● **GOAL OF THE EXERCISE**: Search the records for the word "payload" and copy each line in which it appears.

Stored records

(** No credential the proxy holds for a stream, unless it has a star in it,
    reaches the guest in a response to it: not in a header, not in a trailer and
    not in the body, in frames of any sizes. A response in a content coding the
    proxy cannot look into is not passed on. *)
Theorem h2_response_redacted (plan : StreamPlan) (headers : M) (response_end : bool) (frames : list bytes) (trailers : option M)
    (headers' : M) (body : bytes) (trailers' : option M) (n : bytes) :
  Forall (fun h => value_from_bytes h.2 = true) (hm_iter headers) →
  (∀ t, trailers = Some t → Forall (fun h => value_from_bytes h.2 = true) (hm_iter t)) →
  forward_response value_from_bytes plan headers response_end frames trailers = Ok (headers', body, trailers') →
  n ∈ redactions plan → n ≠ [] → STAR ∉ n →
  ¬ occurs n body ∧ (∀ h, h ∈ hm_iter headers' → ¬ occurs n h.2) ∧
  (∀ t h, trailers' = Some t → h ∈ hm_iter t → ¬ occurs n h.2) ∧
  (∀ h, h ∈ hm_iter headers → h.1 = lit "content-encoding" ∨ h.1 = lit "grpc-encoding" → eq_ignore_ascii_case h.2 (lit "identity") = true).
Proof.
  intros Hv Ht Hok Hn Hne Hs. unfold forward_response in Hok.
  assert (Hfree : ∀ m h, Forall (fun h => value_from_bytes h.2 = true) (hm_iter m) →
    h ∈ hm_iter (redact_h2_headers value_from_bytes m (redactions plan)) → ¬ occurs n h.2).
  { intros m h Hm [i Hi]%list_elem_of_lookup. destruct (Forall2_lookup_r _ _ _ _ _ (redact_h2_headers_spec m _ Hm) Hi) as (x&_&_&_&Hf).
    by apply Hf. }
  rewrite bool_decide_eq_false_2 in Hok by (intros E; rewrite E in Hn; set_solver). cbn [negb orb andb] in Hok.
  destruct (h2_response_is_inspectable headers) eqn:Hi; cbn [negb] in Hok; [|done].
  assert (Hcoding : ∀ h, h ∈ hm_iter headers → h.1 = lit "content-encoding" ∨ h.1 = lit "grpc-encoding" → eq_ignore_ascii_case h.2 (lit "identity") = true).
  { intros h Hh Hc. unfold h2_response_is_inspectable in Hi. rewrite forallb_forall in Hi. specialize (Hi h ltac:(by apply list_elem_of_In)).
    cbn in Hi. destruct Hc as [E|E]; rewrite (bool_decide_eq_true_2 _ E), ?orb_true_r in Hi; exact Hi. }
  destruct response_end; injection Hok as <- <- <-.
  - split; [intros (a&b&E); by destruct a, n|]. split; [by eauto|]. split; [done|done].
  - split; [|split; [by eauto|split; [|done]]].
    + destruct (byte_redactor_run_spec (redactions plan) frames [] [] []) as [_ Hf];
        [constructor|intros m _ Hm _ (a&b&E); by destruct a, m|by left|]. by apply Hf.
    + intros t h Et Hh. destruct trailers as [t0|]; [|done]. injection Et as <-. eapply Hfree; [|exact Hh]. by apply Ht.
Qed.
End h2_response.

(** ** A header map *)

(** Association lists are one. *)
#[global] Instance list_header_map : HeaderMap (list (bytes * bytes)) := {|
  hm_iter := id;
  hm_write m vs := zip m.*1 vs;
  hm_remove n m := List.filter (fun h => negb (bool_decide (h.1 = n))) m;
  hm_insert n v m := (n, v) :: List.filter (fun h => negb (bool_decide (h.1 = n))) m;
|}.

#[global] Instance list_header_map_laws : HeaderMapLaws (list (bytes * bytes)).
Proof. by split. Qed.

(** ** A guest's stream *)

(** Names are put in lower case; values have no control bytes. *)
Definition demo_name (raw : bytes) : option bytes := Some (to_ascii_lowercase raw).
Definition demo_value (v : bytes) : bool := forallb (fun b => (b =? 9) || ((32 <=? b) && negb (b =? 127)))%N v.

Lemma demo_value_masks v w : Forall2 (fun a b => b = a ∨ b = STAR) v w → demo_value v = true → demo_value w = true.
Proof.
  unfold demo_value. induction 1 as [|a b v w Hab _ IH]; [done|]. cbn. intros [Ha Hv]%andb_prop. apply andb_true_intro.
  split; [by destruct Hab as [->| ->]|by apply IH].
Qed.

Definition demo_stream (c : StreamContext) (req : H2Request (list (bytes * bytes))) : h2_outcome (list (bytes * bytes)) :=
  process_h2_stream demo_name demo_value demo_value (fun _ => true) (fun _ => None) (fun _ => None) InjectEntry.cred c req.

(** The guest overrides the method, sends a credential of its own and claims
    another host. *)
Definition demo_h2_request : H2Request (list (bytes * bytes)) :=
  MkH2Request (lit "POST") (lit "/v1/a/items")
    [(lit "x-http-method-override", lit "DELETE"); (lit "authorization", lit "mine"); (lit "host", lit "evil.example");
     (lit "x-key", lit "engram_ph_1")] [lit "key=engram"; lit "_ph_1"] None false.

Definition demo_h2_sent : H2Sent (list (bytes * bytes)) :=
  match demo_stream demo_context demo_h2_request with Sent s => s | _ => MkH2Sent [] [] [] [] (Ok (None, None)) (MkPlan [] [] []) end.

Example demo_h2_sent_head :
  hs_headers demo_h2_sent = [(lit "authorization", lit "Bearer real-token"); (lit "x-key", lit "key")] ∧
  hs_body demo_h2_sent = Ok (Some (lit "key=key"), None).
Proof. split; vm_compute; reflexivity. Qed.

Lemma h2_gate_sound_witness :
  hs_path demo_h2_sent = lit "/v1/a/items" ∧
  ∃ rendered, rendered_headers (matched (hs_plan demo_h2_sent)) = Ok rendered.
Proof.
  destruct (h2_gate_sound demo_name demo_value demo_value (fun _ => true) (fun _ => None) (fun _ => None) InjectEntry.cred
    ltac:(intros raw n [= <-]; reflexivity) demo_context demo_h2_request demo_h2_sent) as [(_&Hp&_&_) [_ (rendered&Hr&_)]].
  - vm_compute. reflexivity.
  - split; [exact Hp|]. by exists rendered.
Defined.

Definition demo_plan : StreamPlan := MkPlan [demo_inject] [] [lit "real-token"].

Lemma h2_response_redacted_witness :
  forward_response demo_value demo_plan [(lit "x-echo", lit "real-token")] false [lit "a real-"; lit "token b"] None
    = Ok ([(lit "x-echo", lit "**********")], lit "a ********** b", None) ∧
  ¬ occurs (lit "real-token") (lit "a ********** b").
Proof.
  assert (H : forward_response demo_value demo_plan [(lit "x-echo", lit "real-token")] false [lit "a real-"; lit "token b"] None
    = Ok ([(lit "x-echo", lit "**********")], lit "a ********** b", None)) by (vm_compute; reflexivity).
  split; [exact H|].
  apply (h2_response_redacted demo_value demo_value_masks demo_plan [(lit "x-echo", lit "real-token")] false [lit "a real-"; lit "token b"] None
    [(lit "x-echo", lit "**********")] (lit "a ********** b") None (lit "real-token")).
  - apply Forall_cons_2; [vm_compute; reflexivity|apply Forall_nil_2].
  - discriminate.
  - exact H.
  - cbn. set_solver.
  - discriminate.
  - rewrite list_elem_of_In. vm_compute. intuition discriminate.
Defined.
(** The capacity the autoscaler reads is never healthier than what placement
    can use: the hosts counted as schedulable are exactly those the ranking
    returns for a session of the fleet's posture, and the free and total
    memory and vcpus are the sums over those hosts, each at least zero. *)
Theorem fleet_counts_rankable hosts reserved ctx now ttl :
  fleet_context ctx →
  let m := fleet_snapshot hosts reserved now ttl in
  let ranked := List.filter (fun h => bool_decide (exclusion_reason h ctx now ttl = None)) hosts in
  let r h := default (MkReserved 0 0) (reserved !! HostRecord.id h) in
  FleetSnapshot.schedulable_hosts m =
    Z.of_nat (length (RankedCandidates.hosts (rank_hosts hosts ctx now ttl))) ∧
  FleetSnapshot.free_mib m =
    sum_over (fun h => Z.max 0 (as_i64 (allocatable_mib (HostRecord.utilization h)) - mem_mib (r h)))
      ranked ∧
  FleetSnapshot.free_vcpus m =
    sum_over (fun h => Z.max 0 (host_cpu_budget env (HostRecord.total_vcpus h) - vcpus (r h))) ranked ∧
  FleetSnapshot.total_mib m = sum_over (fun h => allocatable_mib (HostRecord.utilization h)) ranked ∧
  (FleetSnapshot.schedulable_hosts m ≤ FleetSnapshot.ready_hosts m)%Z.
Proof.
  intros Hctx m ranked r.
  assert (E : ranked = List.filter (fun h => host_counts_as_capacity h now ttl) hosts).
  { unfold ranked. apply filter_ext. intros h. by rewrite (counts_admissible ctx). }
  destruct (fleet_fold reserved now ttl hosts FleetSnapshot.default) as (H1&H2&H3&H4&H5&H6).
  rewrite <- E in *. subst m. unfold fleet_snapshot. rewrite ranked_length. fold ranked.
  cbn in *. rewrite H1, H2, H3, H4. split_and!; try lia; done.
Qed.
Definition rollback (ctx : OpCtx) (r : row) : capi outcome :=
  do! _ := destroy_destination ctx r in
  do! gone := source_gone r in
  if (gone : bool) then settle_lost_source ctx r
  else
    do! _ := backend (TeleportRow.source_host_id r) in
    resumed ← resume_source ctx r;
    match resumed with
    | Err SandboxError.NotFound => settle_lost_source ctx r
    | Err e => okay (Some (OpOutcome.RetryAfter (nanos_of_secs 5) (SandboxError.to_string e)))
    | Ok _ =>
        do! session := meta (MGetSession (TeleportRow.session_id r)) in
        do! _ :=
          (if bool_decide (Session.status session = Evacuating) then
             at_ ← ask Now;
             do! _ := api (transition_with_fence_emitting (TeleportRow.session_id r) (fence ctx) Active
                             Retain [status_changed Evacuating Active at_]) in
             okay tt
           else okay tt) in
        do! _ := meta (MTeleportAbort (TeleportRow.id r) (ctx_epoch ctx)) in
        okay (Some OpOutcome.Done)
    end.

(** ** The loop *)

Definition phase_step (ctx : OpCtx) (r : row) : capi outcome :=
  match TeleportRow.phase r with
  | TeleportPhase.Admitted_ => capture ctx r
  | TeleportPhase.Captured => restore ctx r
  | TeleportPhase.Restored => commit ctx r
  | TeleportPhase.Committed => attach ctx r
  | TeleportPhase.Attached => release ctx r
  | TeleportPhase.RollingBack => rollback ctx r
  | TeleportPhase.Done | TeleportPhase.Aborted | TeleportPhase.Failed => okay (Some OpOutcome.Done)
  end.

(** A crash between the fenced settle and the terminal row. *)
Definition settle_error (p : TeleportPhase.t) : string :=
  match p with
  | TeleportPhase.RollingBack => "source_lost_during_rollback"
  | TeleportPhase.Attached => "peer_lost"
  | _ => "dest_lost_after_blackout"
  end.

(** One turn with an open row; [None] goes on. *)
Definition drive_row (ctx : OpCtx) (r : row) : capi outcome :=
  alive ← step ctx (TeleportPhase.as_str (TeleportRow.phase r));
  if negb alive then okay (Some OpOutcome.Done)
  else
    do! session := meta (MGetSession (TeleportRow.session_id r)) in
    if bool_decide (Session.sandbox_id session = None)
       && bool_decide (Session.status session = Idle ∨ Session.status session = Dead)
    then
      do! _ := meta (MTeleportSettle (TeleportRow.id r) (ctx_epoch ctx)
                       (TeleportSettle.Mk (settle_error (TeleportRow.phase r)) None false)) in
      okay (Some OpOutcome.Done)
    else phase_step ctx r.

(** One turn without an open row. *)
Definition drive_admit (ctx : OpCtx) : capi outcome :=
  let payload := SessionOp.payload (ctx_op ctx) in
  if bool_decide (is_Some (json_get "teleport_id" payload)) then okay (Some OpOutcome.Done)
  else
    do! s := meta (MGetSession (SessionOp.session_id (ctx_op ctx))) in
    let source := json_get "source_host" payload ≫= host_of_json in
    if bool_decide (source = None) || negb (bool_decide (source = Session.host_id s))
    then okay (Some OpOutcome.Done)
    else
      let reason := default RetireHost (json_get "reason" payload ≫= reason_of_json) in
      do! admitted := admit_step ctx None reason in
      match admitted with
      | Admitted_ _ => okay None
      | _ => okay (Some OpOutcome.Done)
      end.

Fixpoint drive_inner (turns : nat) (ctx : OpCtx) : capi OpOutcome.t :=
  match turns with
  | O => x ← ask Spin; match x : Empty_set with end
  | S turns =>
      do! open := meta (MOpenTeleport (SessionOp.session_id (ctx_op ctx))) in
      do! out := (match open with None => drive_admit ctx | Some r => drive_row ctx r end) in
      match out with
      | Some o => okay o
      | None => drive_inner turns ctx
      end
  end.

Definition drive (turns : nat) (ctx : OpCtx) : cprog OpOutcome.t :=
  r ← drive_inner turns ctx;
  Ret (match r with Ok o => o | Err e => OpOutcome.Retry (ApiError.to_string e) end).

End driver.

● **RESPONSE TO THIS EXERCISE**:
  let payload := SessionOp.payload (ctx_op ctx) in
  if bool_decide (is_Some (json_get "teleport_id" payload)) then okay (Some OpOutcome.Done)
    let source := json_get "source_host" payload ≫= host_of_json in
      let reason := default RetireHost (json_get "reason" payload ≫= reason_of_json) in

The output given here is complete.